# Problem description
Pick every line with "pose" from the material below.

START Entries provided

Lemma path_segments_ok segs : Forall segment_ok segs -> segment_ok (path_of segs).
Proof.
  induction 1 as [|seg segs (ts & Hts & ->) _ (us & Hus & IH)]; [by exists []|].
  destruct segs as [|d segs]; [by exists ts|].
  exists (ts ++ Lit sep_byte :: us). split; [rewrite forallb_app, Hts; cbn; done|].
  change (path_of (print ts :: d :: segs)) with (print ts ++ sep_byte :: path_of (d :: segs)).
  by rewrite IH, print_app.
Qed.

Lemma pattern_total norm segs x : Forall proper segs -> Forall segment_ok segs ->
  exists b, Match norm (path_of segs) x = Ok b.
Proof.
  intros Hp Hs. unfold Match. rewrite normPattern_proper by done.
  destruct (path_segments_ok segs Hs) as (ts & Hts & ->). apply Match_loop_total; [done|apply length_print].
Qed.

Lemma hit_literal norm seg x : proper seg -> hasGlobMeta seg = false -> hit norm seg x = bool_decide (x = seg).
Proof.
  intros Hp Hm. unfold hit, Match. pose proof (normPattern_proper norm [seg] ltac:(by constructor)) as En.
  change (path_of [seg]) with seg in En. rewrite En. pose proof (Match_literal seg x Hm) as H. unfold Match, normPattern in H.
  cbn [negb] in H. by rewrite H.
Qed.

Lemma hasGlobMeta_path segs : hasGlobMeta (path_of segs) = existsb hasGlobMeta segs.
Proof.
  induction segs as [|seg segs IH]; [done|]. destruct segs as [|d segs]; [cbn; by rewrite orb_false_r|].
  change (path_of (seg :: d :: segs)) with (seg ++ sep_byte :: path_of (d :: segs)).
  unfold hasGlobMeta at 1. rewrite existsb_app. cbn [existsb]. fold (hasGlobMeta (path_of (d :: segs))). rewrite IH. done.
Qed.

Lemma globbed_literal norm segs p : Forall proper segs -> existsb hasGlobMeta segs = false ->
  globbed norm segs p <-> p = segs.
Proof.
  intros Hp Hm. unfold globbed. revert p. induction Hp as [|seg segs Hseg Hp IH]; intros p.
  - split; [by intros ->%Forall2_nil_inv_l|intros ->; constructor].
  - cbn in Hm. apply orb_false_iff in Hm as [Hm Hms]. split.
    + intros (x & q & Hx & Hq & ->)%Forall2_cons_inv_l. rewrite hit_literal in Hx by done.
      apply bool_decide_eq_true in Hx as ->. f_equal. by apply IH.
    + intros ->. constructor; [rewrite hit_literal by done; by apply bool_decide_eq_true|by apply IH].
Qed.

END Entries provided

# Solution
  intros Hp Hm. unfold hit, Match. pose proof (normPattern_proper norm [seg] ltac:(by constructor)) as En.
  change (path_of [seg]) with seg in En. rewrite En. pose proof (Match_literal seg x Hm) as H. unfold Match, normPattern in H.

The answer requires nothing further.